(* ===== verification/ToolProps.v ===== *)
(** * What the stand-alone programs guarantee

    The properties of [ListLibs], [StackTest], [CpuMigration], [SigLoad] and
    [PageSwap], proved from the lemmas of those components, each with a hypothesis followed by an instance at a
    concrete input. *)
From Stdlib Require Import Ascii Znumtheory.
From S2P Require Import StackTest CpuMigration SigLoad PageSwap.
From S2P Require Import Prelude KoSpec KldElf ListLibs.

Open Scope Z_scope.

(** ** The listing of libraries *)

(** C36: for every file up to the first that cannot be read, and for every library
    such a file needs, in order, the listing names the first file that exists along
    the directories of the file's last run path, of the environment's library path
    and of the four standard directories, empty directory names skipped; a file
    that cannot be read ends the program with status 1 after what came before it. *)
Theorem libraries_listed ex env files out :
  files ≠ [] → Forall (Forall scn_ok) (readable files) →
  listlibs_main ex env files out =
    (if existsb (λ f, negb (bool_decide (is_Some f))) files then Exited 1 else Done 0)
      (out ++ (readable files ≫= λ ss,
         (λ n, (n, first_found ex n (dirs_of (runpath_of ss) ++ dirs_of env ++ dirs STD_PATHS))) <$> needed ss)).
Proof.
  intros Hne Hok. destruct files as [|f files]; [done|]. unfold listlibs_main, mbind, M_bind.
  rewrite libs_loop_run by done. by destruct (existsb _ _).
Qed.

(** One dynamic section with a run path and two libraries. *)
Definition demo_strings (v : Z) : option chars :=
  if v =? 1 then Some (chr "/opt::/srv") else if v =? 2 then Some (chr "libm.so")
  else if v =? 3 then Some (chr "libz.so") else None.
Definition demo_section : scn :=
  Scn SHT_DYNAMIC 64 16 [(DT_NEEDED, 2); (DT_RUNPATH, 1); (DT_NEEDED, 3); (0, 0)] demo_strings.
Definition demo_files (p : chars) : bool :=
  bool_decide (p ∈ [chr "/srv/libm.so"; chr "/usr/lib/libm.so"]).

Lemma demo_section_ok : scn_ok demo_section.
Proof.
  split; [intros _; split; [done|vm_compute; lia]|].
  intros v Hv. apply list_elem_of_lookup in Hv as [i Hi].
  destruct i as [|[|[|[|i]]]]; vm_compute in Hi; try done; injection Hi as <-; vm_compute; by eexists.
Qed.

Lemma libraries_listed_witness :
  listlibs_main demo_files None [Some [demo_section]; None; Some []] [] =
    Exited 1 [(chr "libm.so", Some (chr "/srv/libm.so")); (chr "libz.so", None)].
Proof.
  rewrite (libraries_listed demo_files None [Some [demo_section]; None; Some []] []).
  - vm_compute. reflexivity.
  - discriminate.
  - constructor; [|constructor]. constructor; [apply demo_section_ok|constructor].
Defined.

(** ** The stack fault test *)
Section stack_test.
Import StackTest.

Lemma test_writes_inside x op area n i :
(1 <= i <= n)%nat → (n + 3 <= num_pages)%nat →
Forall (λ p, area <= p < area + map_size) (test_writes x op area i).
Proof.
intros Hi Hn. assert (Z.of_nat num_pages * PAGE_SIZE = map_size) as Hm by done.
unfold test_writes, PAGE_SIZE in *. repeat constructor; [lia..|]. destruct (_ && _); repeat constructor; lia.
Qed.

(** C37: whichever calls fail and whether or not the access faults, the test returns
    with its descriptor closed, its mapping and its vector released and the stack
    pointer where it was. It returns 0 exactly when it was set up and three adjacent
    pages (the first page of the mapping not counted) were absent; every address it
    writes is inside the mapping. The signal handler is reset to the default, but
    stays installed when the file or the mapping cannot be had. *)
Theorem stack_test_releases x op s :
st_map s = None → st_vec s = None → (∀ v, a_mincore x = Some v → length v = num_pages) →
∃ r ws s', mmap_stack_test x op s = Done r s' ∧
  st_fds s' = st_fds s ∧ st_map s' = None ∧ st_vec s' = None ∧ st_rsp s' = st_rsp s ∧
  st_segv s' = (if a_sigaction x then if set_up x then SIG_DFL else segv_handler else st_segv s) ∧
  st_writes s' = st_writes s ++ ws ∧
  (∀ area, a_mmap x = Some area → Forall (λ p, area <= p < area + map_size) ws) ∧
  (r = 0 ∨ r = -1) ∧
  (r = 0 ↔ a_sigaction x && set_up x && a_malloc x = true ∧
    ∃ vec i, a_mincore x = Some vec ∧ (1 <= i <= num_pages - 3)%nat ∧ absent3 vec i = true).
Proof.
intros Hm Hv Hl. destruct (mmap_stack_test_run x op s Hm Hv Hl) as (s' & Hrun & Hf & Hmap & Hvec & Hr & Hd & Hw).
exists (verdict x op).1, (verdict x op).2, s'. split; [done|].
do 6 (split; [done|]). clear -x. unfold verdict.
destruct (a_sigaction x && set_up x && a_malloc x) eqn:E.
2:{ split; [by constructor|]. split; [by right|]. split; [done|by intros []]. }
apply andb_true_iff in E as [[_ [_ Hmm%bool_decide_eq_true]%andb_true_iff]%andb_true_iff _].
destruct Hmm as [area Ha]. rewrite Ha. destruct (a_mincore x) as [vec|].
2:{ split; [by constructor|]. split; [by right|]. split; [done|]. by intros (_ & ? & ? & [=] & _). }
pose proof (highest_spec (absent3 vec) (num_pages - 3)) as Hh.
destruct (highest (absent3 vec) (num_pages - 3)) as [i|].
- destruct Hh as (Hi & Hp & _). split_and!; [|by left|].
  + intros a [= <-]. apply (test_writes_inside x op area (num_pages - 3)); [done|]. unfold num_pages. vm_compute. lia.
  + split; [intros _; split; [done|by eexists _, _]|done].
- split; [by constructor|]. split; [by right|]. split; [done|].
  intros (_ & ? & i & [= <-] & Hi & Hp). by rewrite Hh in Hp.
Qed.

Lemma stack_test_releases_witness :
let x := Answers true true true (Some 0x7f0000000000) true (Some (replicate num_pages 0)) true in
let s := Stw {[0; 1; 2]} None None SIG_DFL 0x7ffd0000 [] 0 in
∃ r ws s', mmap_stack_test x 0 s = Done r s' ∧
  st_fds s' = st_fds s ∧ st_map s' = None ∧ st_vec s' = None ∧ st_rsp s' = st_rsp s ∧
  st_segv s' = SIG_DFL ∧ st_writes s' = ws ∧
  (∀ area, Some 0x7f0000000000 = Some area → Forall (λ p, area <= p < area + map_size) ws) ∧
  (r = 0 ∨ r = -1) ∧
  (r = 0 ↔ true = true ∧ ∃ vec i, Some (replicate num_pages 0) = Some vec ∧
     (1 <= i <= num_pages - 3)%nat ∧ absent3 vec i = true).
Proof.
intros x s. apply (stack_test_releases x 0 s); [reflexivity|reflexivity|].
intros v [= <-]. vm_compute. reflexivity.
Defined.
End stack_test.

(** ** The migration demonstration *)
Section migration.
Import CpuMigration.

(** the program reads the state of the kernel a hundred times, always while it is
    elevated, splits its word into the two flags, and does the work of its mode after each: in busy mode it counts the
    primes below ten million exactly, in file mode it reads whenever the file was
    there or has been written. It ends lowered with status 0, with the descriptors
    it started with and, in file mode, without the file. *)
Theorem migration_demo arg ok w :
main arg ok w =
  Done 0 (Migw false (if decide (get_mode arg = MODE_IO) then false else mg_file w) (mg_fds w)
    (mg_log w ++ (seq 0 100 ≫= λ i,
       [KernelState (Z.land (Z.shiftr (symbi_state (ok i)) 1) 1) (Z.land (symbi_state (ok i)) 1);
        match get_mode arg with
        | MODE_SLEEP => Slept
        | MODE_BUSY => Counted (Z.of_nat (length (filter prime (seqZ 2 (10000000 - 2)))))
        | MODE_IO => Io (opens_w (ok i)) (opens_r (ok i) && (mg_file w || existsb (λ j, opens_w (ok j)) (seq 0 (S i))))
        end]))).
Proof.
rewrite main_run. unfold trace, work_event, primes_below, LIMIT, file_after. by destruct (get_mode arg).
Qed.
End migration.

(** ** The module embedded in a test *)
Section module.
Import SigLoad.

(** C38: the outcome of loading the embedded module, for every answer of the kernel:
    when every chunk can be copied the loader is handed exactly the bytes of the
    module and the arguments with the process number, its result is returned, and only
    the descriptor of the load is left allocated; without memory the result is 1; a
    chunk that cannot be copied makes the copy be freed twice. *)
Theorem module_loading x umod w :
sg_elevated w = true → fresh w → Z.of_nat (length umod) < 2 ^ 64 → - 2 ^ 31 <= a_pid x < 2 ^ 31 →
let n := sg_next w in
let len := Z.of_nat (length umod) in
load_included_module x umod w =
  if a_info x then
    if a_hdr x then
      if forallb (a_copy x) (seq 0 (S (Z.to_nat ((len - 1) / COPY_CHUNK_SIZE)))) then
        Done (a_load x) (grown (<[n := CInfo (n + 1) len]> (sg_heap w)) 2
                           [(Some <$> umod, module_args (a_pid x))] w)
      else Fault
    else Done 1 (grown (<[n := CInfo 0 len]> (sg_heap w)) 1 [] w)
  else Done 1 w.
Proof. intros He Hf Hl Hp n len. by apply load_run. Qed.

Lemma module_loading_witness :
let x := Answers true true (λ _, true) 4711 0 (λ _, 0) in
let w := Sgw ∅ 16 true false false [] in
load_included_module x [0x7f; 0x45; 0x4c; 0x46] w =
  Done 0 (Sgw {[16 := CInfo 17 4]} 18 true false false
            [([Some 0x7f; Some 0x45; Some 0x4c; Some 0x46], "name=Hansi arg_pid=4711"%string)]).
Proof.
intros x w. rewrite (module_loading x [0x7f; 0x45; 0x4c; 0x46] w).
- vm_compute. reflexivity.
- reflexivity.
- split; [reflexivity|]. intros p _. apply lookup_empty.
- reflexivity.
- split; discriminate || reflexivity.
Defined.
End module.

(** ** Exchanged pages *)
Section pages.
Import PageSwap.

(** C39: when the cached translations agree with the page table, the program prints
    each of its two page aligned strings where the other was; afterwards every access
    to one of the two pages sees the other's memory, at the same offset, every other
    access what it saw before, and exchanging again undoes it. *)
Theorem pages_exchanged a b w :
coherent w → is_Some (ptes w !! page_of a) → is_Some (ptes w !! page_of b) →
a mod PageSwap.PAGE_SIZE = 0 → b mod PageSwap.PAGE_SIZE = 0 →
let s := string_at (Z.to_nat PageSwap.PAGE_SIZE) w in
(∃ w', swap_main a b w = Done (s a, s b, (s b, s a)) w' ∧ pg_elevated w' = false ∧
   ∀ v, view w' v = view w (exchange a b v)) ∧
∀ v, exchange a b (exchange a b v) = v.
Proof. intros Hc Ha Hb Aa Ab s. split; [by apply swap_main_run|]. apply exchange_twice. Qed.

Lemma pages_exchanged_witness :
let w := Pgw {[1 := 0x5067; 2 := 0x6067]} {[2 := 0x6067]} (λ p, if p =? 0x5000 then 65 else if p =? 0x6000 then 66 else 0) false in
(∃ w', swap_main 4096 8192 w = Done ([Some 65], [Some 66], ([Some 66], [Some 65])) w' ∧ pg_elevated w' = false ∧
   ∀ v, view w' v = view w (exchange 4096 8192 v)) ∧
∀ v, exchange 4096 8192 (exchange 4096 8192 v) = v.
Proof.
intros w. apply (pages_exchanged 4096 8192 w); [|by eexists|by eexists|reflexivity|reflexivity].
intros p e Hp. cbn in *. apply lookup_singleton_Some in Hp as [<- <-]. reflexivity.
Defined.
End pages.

──────────────────────────────

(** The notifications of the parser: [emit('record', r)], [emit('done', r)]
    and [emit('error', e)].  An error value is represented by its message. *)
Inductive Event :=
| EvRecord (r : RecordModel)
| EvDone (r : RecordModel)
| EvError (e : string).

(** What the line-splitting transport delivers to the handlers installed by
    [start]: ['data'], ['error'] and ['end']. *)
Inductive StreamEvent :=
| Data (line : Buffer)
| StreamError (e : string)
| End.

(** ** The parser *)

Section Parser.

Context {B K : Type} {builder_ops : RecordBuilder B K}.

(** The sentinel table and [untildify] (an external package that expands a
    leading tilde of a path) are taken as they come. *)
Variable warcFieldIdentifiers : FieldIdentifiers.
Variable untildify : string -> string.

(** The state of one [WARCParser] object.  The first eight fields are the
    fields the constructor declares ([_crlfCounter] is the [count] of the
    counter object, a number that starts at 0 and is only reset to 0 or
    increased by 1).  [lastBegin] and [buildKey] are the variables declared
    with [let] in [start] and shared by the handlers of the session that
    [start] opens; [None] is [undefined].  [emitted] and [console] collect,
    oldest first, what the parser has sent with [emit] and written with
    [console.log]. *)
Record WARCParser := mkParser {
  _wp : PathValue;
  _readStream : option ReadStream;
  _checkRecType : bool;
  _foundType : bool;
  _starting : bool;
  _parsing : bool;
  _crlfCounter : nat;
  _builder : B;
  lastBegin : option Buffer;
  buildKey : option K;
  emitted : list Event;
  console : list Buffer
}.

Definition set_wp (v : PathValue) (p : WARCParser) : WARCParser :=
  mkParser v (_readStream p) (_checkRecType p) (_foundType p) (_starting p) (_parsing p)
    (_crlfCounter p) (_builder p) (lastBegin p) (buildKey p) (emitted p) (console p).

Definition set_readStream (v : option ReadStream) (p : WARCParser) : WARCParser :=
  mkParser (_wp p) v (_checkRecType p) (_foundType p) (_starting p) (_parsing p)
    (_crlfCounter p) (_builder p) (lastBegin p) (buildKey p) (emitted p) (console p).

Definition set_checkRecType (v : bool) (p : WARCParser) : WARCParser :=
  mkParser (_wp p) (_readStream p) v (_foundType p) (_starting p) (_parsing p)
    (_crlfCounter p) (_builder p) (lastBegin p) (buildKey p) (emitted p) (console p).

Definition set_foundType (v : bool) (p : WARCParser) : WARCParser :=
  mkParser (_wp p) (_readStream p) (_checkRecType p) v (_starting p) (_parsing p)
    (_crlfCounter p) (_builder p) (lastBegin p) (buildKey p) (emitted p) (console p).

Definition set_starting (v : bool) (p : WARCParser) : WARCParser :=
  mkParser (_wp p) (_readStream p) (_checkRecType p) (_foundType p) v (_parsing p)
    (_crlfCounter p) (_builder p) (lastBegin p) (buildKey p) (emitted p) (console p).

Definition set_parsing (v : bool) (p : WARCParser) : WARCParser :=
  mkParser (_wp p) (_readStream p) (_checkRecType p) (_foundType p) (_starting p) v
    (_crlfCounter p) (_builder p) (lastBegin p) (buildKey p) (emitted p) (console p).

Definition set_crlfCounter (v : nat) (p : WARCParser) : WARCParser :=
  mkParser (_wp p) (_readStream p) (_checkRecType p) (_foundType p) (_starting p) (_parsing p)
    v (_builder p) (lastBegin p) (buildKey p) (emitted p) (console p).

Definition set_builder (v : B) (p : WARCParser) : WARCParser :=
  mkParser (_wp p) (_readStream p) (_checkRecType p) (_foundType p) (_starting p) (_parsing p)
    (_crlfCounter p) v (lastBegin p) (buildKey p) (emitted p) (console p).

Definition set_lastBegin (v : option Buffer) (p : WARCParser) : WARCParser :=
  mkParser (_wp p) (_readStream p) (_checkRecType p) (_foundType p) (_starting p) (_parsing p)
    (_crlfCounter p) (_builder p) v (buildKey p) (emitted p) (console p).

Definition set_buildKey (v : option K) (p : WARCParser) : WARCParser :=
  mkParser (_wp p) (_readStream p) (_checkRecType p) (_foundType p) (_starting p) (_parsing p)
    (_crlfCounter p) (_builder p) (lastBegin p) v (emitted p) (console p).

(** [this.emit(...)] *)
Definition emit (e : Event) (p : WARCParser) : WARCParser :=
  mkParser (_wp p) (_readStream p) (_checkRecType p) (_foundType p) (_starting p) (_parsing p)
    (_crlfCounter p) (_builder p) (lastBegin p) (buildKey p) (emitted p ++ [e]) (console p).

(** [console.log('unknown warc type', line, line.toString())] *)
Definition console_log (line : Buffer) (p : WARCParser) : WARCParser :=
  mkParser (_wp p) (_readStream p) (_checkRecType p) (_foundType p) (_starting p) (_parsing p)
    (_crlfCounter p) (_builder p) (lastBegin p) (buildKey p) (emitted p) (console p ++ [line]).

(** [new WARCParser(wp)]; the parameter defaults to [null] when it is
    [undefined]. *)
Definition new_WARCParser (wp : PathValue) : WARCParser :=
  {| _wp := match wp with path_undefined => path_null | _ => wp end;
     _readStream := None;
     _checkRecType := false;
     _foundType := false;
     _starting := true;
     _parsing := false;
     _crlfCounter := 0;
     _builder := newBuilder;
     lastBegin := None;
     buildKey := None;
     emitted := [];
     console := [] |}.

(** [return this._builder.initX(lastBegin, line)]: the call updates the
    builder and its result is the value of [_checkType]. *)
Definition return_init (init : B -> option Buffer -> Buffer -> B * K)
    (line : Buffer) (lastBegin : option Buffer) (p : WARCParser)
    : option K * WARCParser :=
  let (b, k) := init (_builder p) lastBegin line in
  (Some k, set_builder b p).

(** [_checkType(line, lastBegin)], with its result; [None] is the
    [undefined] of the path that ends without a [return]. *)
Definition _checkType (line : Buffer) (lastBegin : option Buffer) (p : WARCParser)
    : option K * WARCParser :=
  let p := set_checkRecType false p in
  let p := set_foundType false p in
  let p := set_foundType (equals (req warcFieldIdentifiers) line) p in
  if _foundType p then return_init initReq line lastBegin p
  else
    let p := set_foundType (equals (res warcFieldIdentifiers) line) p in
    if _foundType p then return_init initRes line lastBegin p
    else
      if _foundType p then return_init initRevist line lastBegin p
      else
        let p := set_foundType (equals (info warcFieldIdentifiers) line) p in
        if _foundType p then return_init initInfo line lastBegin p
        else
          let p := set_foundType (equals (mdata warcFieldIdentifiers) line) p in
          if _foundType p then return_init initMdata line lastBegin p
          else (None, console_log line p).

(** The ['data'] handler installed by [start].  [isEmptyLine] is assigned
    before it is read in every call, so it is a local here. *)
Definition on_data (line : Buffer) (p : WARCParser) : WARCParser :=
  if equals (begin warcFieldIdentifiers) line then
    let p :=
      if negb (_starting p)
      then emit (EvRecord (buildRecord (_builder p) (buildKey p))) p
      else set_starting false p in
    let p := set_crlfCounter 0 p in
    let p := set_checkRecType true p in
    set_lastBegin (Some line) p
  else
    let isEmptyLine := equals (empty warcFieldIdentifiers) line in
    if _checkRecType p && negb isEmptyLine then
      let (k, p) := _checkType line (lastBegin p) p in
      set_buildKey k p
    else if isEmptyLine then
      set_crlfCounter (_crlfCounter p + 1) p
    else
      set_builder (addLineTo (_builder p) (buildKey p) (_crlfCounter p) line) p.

──────────────────────────────

**TASK ITEM:** What you return must be the lines above that run from the line with "bool_decide (p ∈" to the line with "pointer where it", inclusive, each copied exactly.

**WRITTEN RESPONSE:**
  bool_decide (p ∈ [chr "/srv/libm.so"; chr "/usr/lib/libm.so"]).

Lemma demo_section_ok : scn_ok demo_section.
Proof.
  split; [intros _; split; [done|vm_compute; lia]|].
  intros v Hv. apply list_elem_of_lookup in Hv as [i Hi].
  destruct i as [|[|[|[|i]]]]; vm_compute in Hi; try done; injection Hi as <-; vm_compute; by eexists.
Qed.

Lemma libraries_listed_witness :
  listlibs_main demo_files None [Some [demo_section]; None; Some []] [] =
    Exited 1 [(chr "libm.so", Some (chr "/srv/libm.so")); (chr "libz.so", None)].
Proof.
  rewrite (libraries_listed demo_files None [Some [demo_section]; None; Some []] []).
  - vm_compute. reflexivity.
  - discriminate.
  - constructor; [|constructor]. constructor; [apply demo_section_ok|constructor].
Defined.

(** ** The stack fault test *)
Section stack_test.
Import StackTest.

Lemma test_writes_inside x op area n i :
(1 <= i <= n)%nat → (n + 3 <= num_pages)%nat →
Forall (λ p, area <= p < area + map_size) (test_writes x op area i).
Proof.
intros Hi Hn. assert (Z.of_nat num_pages * PAGE_SIZE = map_size) as Hm by done.
unfold test_writes, PAGE_SIZE in *. repeat constructor; [lia..|]. destruct (_ && _); repeat constructor; lia.
Qed.

(** C37: whichever calls fail and whether or not the access faults, the test returns
    with its descriptor closed, its mapping and its vector released and the stack
    pointer where it was. It returns 0 exactly when it was set up and three adjacent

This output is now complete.